Government has been castigated for its snail-paced approach in implementing investor reforms including making easier the channeling of dividend payments to investors.
As a result, the country has seen a downward spiral in investment inflows.
Many external investors have struggled to access dividend payments owing to foreign currency shortages in the country.
The concerns are being raised at a time government’s economic blueprint, the Transitional Stabilization Program (TSP) is coming to an end this December without having done much to guarantee investor gains.
The country is also about to launch the Victoria Fall Stock Exchange (VFEX), a secondary bourse expected to create offshore financial services in the resort town.
“This shows that TSP did not bring any favorable changes to the local business climate, which continues to deteriorate even further. International investors still find it difficult to repatriate their dividends and capital from the country. Economic output slumped under TSP and so did incomes for households and businesses.
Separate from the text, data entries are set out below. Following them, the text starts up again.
(* ===== verification/Pty.v ===== *)
(** * Pseudo terminals

    The pairs of a master and a slave, their registry, and their reads, writes and requests
    (terminal/pty/mod.rs, shared.rs, master.rs, slave.rs).

    The two ends are known by their addresses; [held] says which objects somebody other than
    the registry refers to.  The state an end shares with its peer is kept in the entry of
    the registry, which is there as long as an end is held. *)

From stdpp Require Import sets.
From S2P Require Import Prelude Errors Clock Blocking Polling SignalData Threads Futex Signals Poller Ioctl Console LineDiscipline Epoll OutputFilter Tty.

Open Scope Z_scope.

(** ** Data *)

Record PtyShared := mkShared {
  from_master : list Z;
  from_slave : list Z;
  line_buffer : list Z;
  pty_termios : LinuxTermios2;
  pty_winsize : LinuxWinsize;
  pty_group : option Z;
}.

Definition shared_default : PtyShared := mkShared [] [] [] termios_default default_terminal_size None.

Record PtyEntry := mkPtyEntry {
  master : Z;
  slave : Z;
  locked : bool;
  shared : PtyShared;
  slave_console : LinuxConsoleState;
  master_flags : Z;
  slave_flags : Z;
}.

Record PtyRegistry := mkRegistry { next_number : Z; pty_entries : gmap Z PtyEntry }.

Definition with_locked (e : PtyEntry) (b : bool) : PtyEntry :=
  mkPtyEntry e.(master) e.(slave) b e.(shared) e.(slave_console) e.(master_flags) e.(slave_flags).
Definition with_shared (e : PtyEntry) (s : PtyShared) : PtyEntry :=
  mkPtyEntry e.(master) e.(slave) e.(locked) s e.(slave_console) e.(master_flags) e.(slave_flags).
Definition with_slave_console (e : PtyEntry) (c : LinuxConsoleState) : PtyEntry :=
  mkPtyEntry e.(master) e.(slave) e.(locked) e.(shared) c e.(master_flags) e.(slave_flags).
Definition with_slave_flags (e : PtyEntry) (f : Z) : PtyEntry :=
  mkPtyEntry e.(master) e.(slave) e.(locked) e.(shared) e.(slave_console) e.(master_flags) f.

Definition with_from_master (s : PtyShared) (l : list Z) : PtyShared := mkShared l s.(from_slave) s.(line_buffer) s.(pty_termios) s.(pty_winsize) s.(pty_group).
Definition with_from_slave (s : PtyShared) (l : list Z) : PtyShared := mkShared s.(from_master) l s.(line_buffer) s.(pty_termios) s.(pty_winsize) s.(pty_group).
Definition with_pty_termios (s : PtyShared) (t : LinuxTermios2) : PtyShared := mkShared s.(from_master) s.(from_slave) s.(line_buffer) t s.(pty_winsize) s.(pty_group).
Definition with_pty_winsize (s : PtyShared) (w : LinuxWinsize) : PtyShared := mkShared s.(from_master) s.(from_slave) s.(line_buffer) s.(pty_termios) w s.(pty_group).
Definition with_pty_group (s : PtyShared) (g : option Z) : PtyShared := mkShared s.(from_master) s.(from_slave) s.(line_buffer) s.(pty_termios) s.(pty_winsize) g.

(** ** The registry (terminal/pty/mod.rs) *)

Section registry.
Context (held : Z → bool).

Definition cleanup (r : PtyRegistry) : PtyRegistry :=
  mkRegistry r.(next_number) (filter (λ x, held x.2.(master) || held x.2.(slave) = true) r.(pty_entries)).

(** [m], [s]: the addresses of the new ends. *)
Definition create_entry (r : PtyRegistry) (m s : Z) (locked : bool) : Z * PtyRegistry :=
  let r := cleanup r in
  let number := r.(next_number) in
  (number, mkRegistry (uwrap 32 (number + 1))
             (<[number := mkPtyEntry m s locked shared_default console_default 0 0]> r.(pty_entries))).

Definition get_pty_slave (r : PtyRegistry) (number : Z) : option Z * PtyRegistry :=
  let r := cleanup r in
  (match r.(pty_entries) !! number with Some e => if e.(locked) then None else Some e.(slave) | None => None end, r).

Definition list_ptys (r : PtyRegistry) : list Z * PtyRegistry :=
  let r := cleanup r in (map fst (btree_iter r.(pty_entries)), r).

Definition set_pty_lock (r : PtyRegistry) (number : Z) (locked : bool) : bool * PtyRegistry :=
  let r := cleanup r in
  match r.(pty_entries) !! number with
  | None => (false, r)
  | Some e => (true, mkRegistry r.(next_number) (<[number := with_locked e locked]> r.(pty_entries)))
  end.
End registry.

(** ** What a write of the master does to the pair *)

Record MasterWrite := mkMasterWrite {
  w_shared : PtyShared;
  wrote_input : bool;
  wrote_echo : bool;
  interrupt_group : option Z;
}.

Definition master_write_byte (t : LinuxTermios2) (w : MasterWrite) (byte : Z) : MasterWrite :=
  let s := w.(w_shared) in
  let '(line_buffer, acts) := process_input_byte t s.(line_buffer) byte in
  let queued_input := queued acts in
  let queued_echo := concat (map (process_output_bytes t) (echoed acts)) in
  let interrupt := wants_interrupt acts in
  mkMasterWrite
    (mkShared (s.(from_master) ++ queued_input) (s.(from_slave) ++ queued_echo) (if interrupt then [] else line_buffer)
       s.(pty_termios) s.(pty_winsize) s.(pty_group))
    (w.(wrote_input) || negb (bool_decide (queued_input = [])))
    (w.(wrote_echo) || negb (bool_decide (queued_echo = [])))
    (if interrupt then s.(pty_group) else w.(interrupt_group)).

Definition master_write_bytes (s : PtyShared) (buffer : list Z) : MasterWrite :=
  foldl (master_write_byte s.(pty_termios)) (mkMasterWrite s false false None) buffer.

Definition slave_write_bytes (s : PtyShared) (buffer : list Z) : PtyShared :=
  with_from_slave s (s.(from_slave) ++ process_output_bytes s.(pty_termios) buffer).

(** [is_event_ready] of the two ends *)
Definition end_ready (queue : list Z) (e : PollableEvent) : bool :=
  match e with
  | PollableEvent.CanBeRead => negb (bool_decide (queue = []))
  | PollableEvent.CanBeWritten => true
  | _ => false
  end.

(** ** The machine around the pairs *)

Record Ptys (M : Type) := mkPtys { p_con : Con M; p_registry : PtyRegistry }.
Arguments mkPtys {M} p_con p_registry.
Arguments p_con {M} p.
Arguments p_registry {M} p.

Definition with_p_con {M} (s : Ptys M) (c : Con M) : Ptys M := mkPtys c s.(p_registry).
Definition with_registry {M} (s : Ptys M) (r : PtyRegistry) : Ptys M := mkPtys s.(p_con) r.
Definition with_p_world {M} (s : Ptys M) (w : World) : Ptys M := with_p_con s (with_c_world s.(p_con) w).
Definition p_world {M} (s : Ptys M) : World := con_world s.(p_con).

Definition on_entry {M} (s : Ptys M) (number : Z) (f : PtyEntry → PtyEntry) : Ptys M :=
  with_registry s (mkRegistry s.(p_registry).(next_number) (alter f number s.(p_registry).(pty_entries))).

Definition entry_of {M} (s : Ptys M) (number : Z) : option PtyEntry := s.(p_registry).(pty_entries) !! number.

(** How the objects answer a poller: the ends of a pair from their queues. *)
Definition pty_env {M} (s : Ptys M) (o : Z) : option (PollableEvent → bool) :=
  match List.find (λ x, (x.2.(master) =? o) || (x.2.(slave) =? o)) (btree_iter s.(p_registry).(pty_entries)) with
  | Some (_, e) => Some (end_ready (if e.(master) =? o then e.(shared).(from_slave) else e.(shared).(from_master)))
  | None => con_env s.(p_con) o
  end.

Definition notify_end {M} (s : Ptys M) (o : Z) : Ptys M :=
  with_p_con s (with_sys s.(p_con) (notify_object (pty_env s) s.(p_con).(c_sys) o PollableEvent.CanBeRead)).

Definition wake_pty {M} (s : Ptys M) : Ptys M := with_p_world s (wake_queue (p_world s) QueueKind.Pty).

(** [write] of a master: the number of bytes.  A panic when the peer is gone.
    [signalfds]: the signal descriptors of a process. *)
Definition pty_master_write {M} (signalfds : Z → list Signalfd) (s : Ptys M) (number : Z) (buffer : list Z) : result ObjectError Z * Ptys M :=
  match entry_of s number with
  | None => (Err ObjectError.Other, with_p_world s (panic (p_world s)))
  | Some e =>
      let w := master_write_bytes e.(shared) buffer in
      let s := on_entry s number (λ e, with_shared e w.(w_shared)) in
      let s := match w.(interrupt_group) with
               | Some group => with_p_world s (send_signal_group signalfds (p_world s) group Signal.SIGINT)
               | None => s
               end in
      let s := wake_pty s in
      let s := if w.(wrote_input) then notify_end s e.(slave) else s in
      (Ok (zlen buffer), if w.(wrote_echo) then notify_end s e.(master) else s)
  end.

Definition pty_slave_write {M} (s : Ptys M) (number : Z) (buffer : list Z) : result ObjectError Z * Ptys M :=
  match entry_of s number with
  | None => (Err ObjectError.Other, with_p_world s (panic (p_world s)))
  | Some e =>
      let s := on_entry s number (λ e, with_shared e (slave_write_bytes e.(shared) buffer)) in
      (Ok (zlen buffer), notify_end (wake_pty s) e.(master))
  end.

(** One attempt of a read of [len] bytes. *)
Definition master_attempt {M} (number len : Z) (s : Ptys M) : option (list Z * Ptys M) :=
  e ← entry_of s number;
  if bool_decide (e.(shared).(from_slave) = []) then None
  else
    let '(bytes, q) := copy_from_queue e.(shared).(from_slave) len in
    Some (bytes, on_entry s number (λ e, with_shared e (with_from_slave e.(shared) q))).

Definition slave_attempt {M} (number len : Z) (s : Ptys M) : option (list Z * Ptys M) :=
  e ← entry_of s number;
  if bool_decide (e.(shared).(from_master) = []) then None
  else
    let '(bytes, q) := copy_from_queue e.(shared).(from_master) len in
    Some (bytes, on_entry s number (λ e, with_shared e (with_from_master e.(shared) q))).

Definition pty_master_read {M} (t number len flags : Z) (rounds : list (ReadRound (S := Ptys M))) (s : Ptys M)
  : option (result ObjectError (list Z)) * Ptys M :=
  read_or_block_with_flags p_world with_p_world (master_attempt number len) t flags WakeType.Pty rounds s.

Definition pty_slave_read {M} (t number len flags : Z) (rounds : list (ReadRound (S := Ptys M))) (s : Ptys M)
  : option (result ObjectError (list Z)) * Ptys M :=
  read_or_block_with_flags p_world with_p_world (slave_attempt number len) t flags WakeType.Pty rounds s.

(** ** Requests *)

Section configure.
Context {M : Type} `{um_int : UserMemory M Z} `{um_byte : UserMemory M Byte.byte} `{um_entry : UserMemory M LinuxKbEntry}
  `{um_vtmode : UserMemory M LinuxVtMode} `{um_vtstat : UserMemory M LinuxVtStat} `{um_termios : UserMemory M LinuxTermios}
  `{um_termios2 : UserMemory M LinuxTermios2} `{um_termio : UserMemory M LinuxTermio} `{um_winsize : UserMemory M LinuxWinsize}.
Context (held : Z → bool) (p : Z) (stdin_terminal_rdev : Z → option Z).

Definition with_p_mem (s : Ptys M) (m : M) : Ptys M := with_p_con s (with_c_mem s.(p_con) m).
Definition p_mem (s : Ptys M) : M := con_mem s.(p_con).

Definition on_shared (s : Ptys M) (number : Z) (f : PtyShared → PtyShared) : Ptys M :=
  on_entry s number (λ e, with_shared e (f e.(shared))).

Definition slave_request (s : Ptys M) (number : Z) (sh : PtyShared) (request : ConfigurateRequest)
  : result ObjectError (option Z) * Ptys M :=
  let done s := (Ok (Some 0), s) in
  let back := with_p_mem s in
  match request with
  | ConfigurateRequest.LinuxTiocsctty _ =>
      match caller_group p s.(p_con) with
      | None => (Err ObjectError.Other, s)
      | Some group =>
          let s := on_shared s number (λ sh, with_pty_group sh (Some group)) in
          done (with_p_con s (set_controlling s.(p_con) p (stdin_terminal_rdev p)))
      end
  | ConfigurateRequest.LinuxTiocgPgrp ptr => give (p_mem s) ptr (swrap 32 (default 0 sh.(pty_group))) back
  | ConfigurateRequest.LinuxTiocnotty => done (with_p_con s (set_controlling s.(p_con) p None))
  | ConfigurateRequest.LinuxTiocspgrp ptr =>
      taken (T := Z) (p_mem s) ptr back (λ g m, done (on_shared (with_p_mem s m) number (λ sh, with_pty_group sh (Some (uwrap 64 g)))))
  | ConfigurateRequest.LinuxTcGetA ptr => give (p_mem s) ptr (as_linux_termio sh.(pty_termios)) back
  | ConfigurateRequest.LinuxTcGets ptr => give (p_mem s) ptr (as_linux_termios sh.(pty_termios)) back
  | ConfigurateRequest.LinuxTcSets ptr =>
      taken (T := LinuxTermios) (p_mem s) ptr back (λ t m,
        done (on_shared (with_p_mem s m) number (λ sh, with_pty_termios sh (apply_linux_termios sh.(pty_termios) t))))
  | ConfigurateRequest.LinuxTcGets2 ptr => give (p_mem s) ptr sh.(pty_termios) back
  | ConfigurateRequest.LinuxTcSets2 ptr =>
      taken (T := LinuxTermios2) (p_mem s) ptr back (λ t m,
        done (on_shared (with_p_mem s m) number (λ sh, with_pty_termios sh (apply_linux_termios2 sh.(pty_termios) t))))
  | ConfigurateRequest.LinuxTiocgwinsz ptr => give (p_mem s) ptr sh.(pty_winsize) back
  | ConfigurateRequest.LinuxTiocswinsz ptr =>
      taken (T := LinuxWinsize) (p_mem s) ptr back (λ ws m,
        done (on_shared (with_p_mem s m) number (λ sh, with_pty_winsize sh (apply_winsize sh.(pty_winsize) ws))))
  | ConfigurateRequest.LinuxTiocvhangup =>
      done (on_shared s number (λ sh, mkShared [] sh.(from_slave) [] sh.(pty_termios) sh.(pty_winsize) sh.(pty_group)))
  | _ => (Err ObjectError.InvalidRequest, s)
  end.

Definition slave_kd_request (s : Ptys M) (number : Z) (e : PtyEntry) (request : ConfigurateRequest) : result ObjectError (option Z) * Ptys M :=
  let '(r, (console, m)) := handle_kd_request e.(slave_console) request (p_mem s) in
  (r, on_entry (with_p_mem s m) number (λ e, with_slave_console e console)).

Definition slave_vt_request (s : Ptys M) (number : Z) (e : PtyEntry) (request : ConfigurateRequest) : result ObjectError (option Z) * Ptys M :=
  let '(r, (x, console, m)) := handle_vt_request s.(p_con).(c_terms) e.(slave_console) request (p_mem s) in
  let s := with_p_mem s m in
  (r, on_entry (with_p_con s (with_terms s.(p_con) x)) number (λ e, with_slave_console e console)).

Definition pty_slave_configure (s : Ptys M) (number : Z) (request : ConfigurateRequest) : result ObjectError (option Z) * Ptys M :=
  match entry_of s number with
  | None => (Err ObjectError.Other, with_p_world s (panic (p_world s)))
  | Some e =>
      or_else (slave_kd_request s number e request) (λ s,
      or_else (slave_vt_request s number e request) (λ s, slave_request s number e.(shared) request))
  end.

(** [push_object]: the descriptor the caller gets for an object with flags, if it can have
    one.  The answer is that of the request, or the descriptor of TIOCGPTPEER. *)
Definition pty_master_configure (push_object : Ptys M → Z → Z → Z * Ptys M) (s : Ptys M) (number : Z) (request : ConfigurateRequest)
  : result ObjectError (option Z) * Ptys M :=
  match entry_of s number with
  | None => (Err ObjectError.Other, with_p_world s (panic (p_world s)))
  | Some e =>
      match request with
      | ConfigurateRequest.LinuxTiocgptn ptr => give (p_mem s) ptr (swrap 32 number) (with_p_mem s)
      | ConfigurateRequest.LinuxTiocsptlck ptr =>
          taken (T := Z) (p_mem s) ptr (with_p_mem s) (λ v m,
            (Ok (Some 0), with_registry (with_p_mem s m) (set_pty_lock held s.(p_registry) number (negb (v =? 0))).2))
      | ConfigurateRequest.LinuxTiocgptpeer open_request =>
          let s := on_entry s number (λ e, with_slave_flags e (file_flags open_request)) in
          let '(fd, s) := push_object s e.(slave) (fd_flags open_request) in (Ok (Some fd), s)
      | request => pty_slave_configure s number request
      end
  end.
End configure.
Manufacturing capacity utilization in the industry slumped from 48% in 2018 to 37% in 2019 and about 30% currently,’ said economic expert, Victor Bhoroma.
Despite notable progress on the ease of doing business due to amendments of the Indigenization and Empowerment Act and improvements in turnaround times for business licensing, Foreign Direct Investment (FDI) inflows slumped from US$745 million in 2018 to US$259 million in 2019.
Recently, the Minister of Finance and Economic Development, Mthuli Ncube admitted to difficulties in dividend payment of investors but hinted that the Central Bank was seized with the matter.
“We want guarantees that there will be full conversion and there is commitment from the Government and RBZ that the foreign currency will be made available.
“That’s why we want RBZ to be involved initially (at VFEX) but over time other banks with strong balance sheets and skills would also be involved,” said the Minister in a recent virtual market analyst briefing on the establishment of the VFEX.
The backlog to disburse the funds by the RBZ has prompted investors to abuse fungible shares such as those of Old Mutual, Seedco and PPC which are listed and tradable in other bourses to channel out funds before government ordered their suspension from the Zimbabwe Stock Exchange.
Last year Civil Aviation Authority of Zimbabwe (CAAZ) acting director general, Margaret Mantiziba declared that foreign airlines were shunning Zimbabwe over challenges in repatriating funds from local air ticketing proceeds to international airliners owing to foreign currency shortages in the country.